She did not fail, in truth, to lavish all sorts of attentions upon him, from the delicacies of food to the coquettries of dress and languishing looks. She brought roses to her breast from Yonville, which she threw into his face; was anxious about his health, gave him advice as to his conduct; and, in order the more surely to keep her hold on him, hoping perhaps that heaven would take her part, she tied a medal of the Virgin round his neck. She inquired like a virtuous mother about his companions. She said to him—
"Don't see them; don't go out; think only of ourselves; love me!"
She would have liked to be able to watch over his life; and the idea occurred to her of having him followed in the streets. Near the hotel there was always a kind of loafer who accosted travellers, and who would not refuse. But her pride revolted at this.
"Bah! so much the worse. Let him deceive me! What does it matter to me? As If I cared for him!"

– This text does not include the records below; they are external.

(** A key space to run the seed handler on: the keys are numbers, a key [k]
    splits into [2k+1] and [2k+2], and the sampler answers with the key. *)
Definition nat_split (k : nat) : nat * nat := (2 * k + 1, 2 * k + 2)%nat.
Definition nat_sampler (k : nat) (_ : Dist) : R := IZR (Z.of_nat k).

(** Two handlers to run the models on: one answers every sample statement
    with the same value, one counts the statements and answers the [k]-th
    with [k]. *)
Definition const_draw (v : R) (_ : unit) (_ : string) (_ : Dist) : R * unit :=
  (v, tt).

Definition count_draw (k : nat) (_ : string) (_ : Dist) : R * nat :=
  (IZR (Z.of_nat k), S k).

(** The sites of a chain of [h_t] statements that starts from the state [h]:
    every site draws from the normal distribution around the AR(1) mean of
    the state before it. *)
Inductive ar1_sites (sv_mu phi sv_sigma2_eta : R)
  : R -> list Site -> list R -> Prop :=
| ar1_nil h : ar1_sites sv_mu phi sv_sigma2_eta h [] []
| ar1_cons h v sites vs :
    ar1_sites sv_mu phi sv_sigma2_eta v sites vs ->
    ar1_sites sv_mu phi sv_sigma2_eta h
      (SampleSite "h_t" (Normal (sv_mu + phi * (h - sv_mu))
                                (jnp_sqrt sv_sigma2_eta)) v :: sites)
      (v :: vs).

(** ** The models in float32 arithmetic *)

(** The same models with the numbers of the source: JAX arrays of its
    default type float32 (binary32: 24 bits of precision, infinities at the
    exponent 128), with the IEEE operations of [SpecFloat].  The literals of
    the source are Python floats (binary64), converted when they meet an
    array. *)
Module F32.

Definition float32 : Type := spec_float.
Definition prec : Z := 24.
Definition emax : Z := 128.

Definition of_Z (z : Z) : float32 := binary_normalize prec emax z 0 false.

(** The Python float [num / den], a binary64 number. *)
Definition py_float (num den : Z) : spec_float :=
  SFdiv 53 1024 (binary_normalize 53 1024 num 0 false)
                (binary_normalize 53 1024 den 0 false).

(** The product of two Python floats. *)
Definition py_mul (x y : spec_float) : spec_float := SFmul 53 1024 x y.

One day, when they had parted early and she was returning alone along the boulevard, she saw the walls of her convent; then she sat down on a form in the shade of the elm-trees. How calm that time had been! How she longed for the ineffable sentiments of love that she had tried to figure to herself out of books! The first month of her marriage, her rides in the wood, the viscount that waltzed, and Lagardy singing, all repassed before her eyes. And Leon suddenly appeared to her as far off as the others.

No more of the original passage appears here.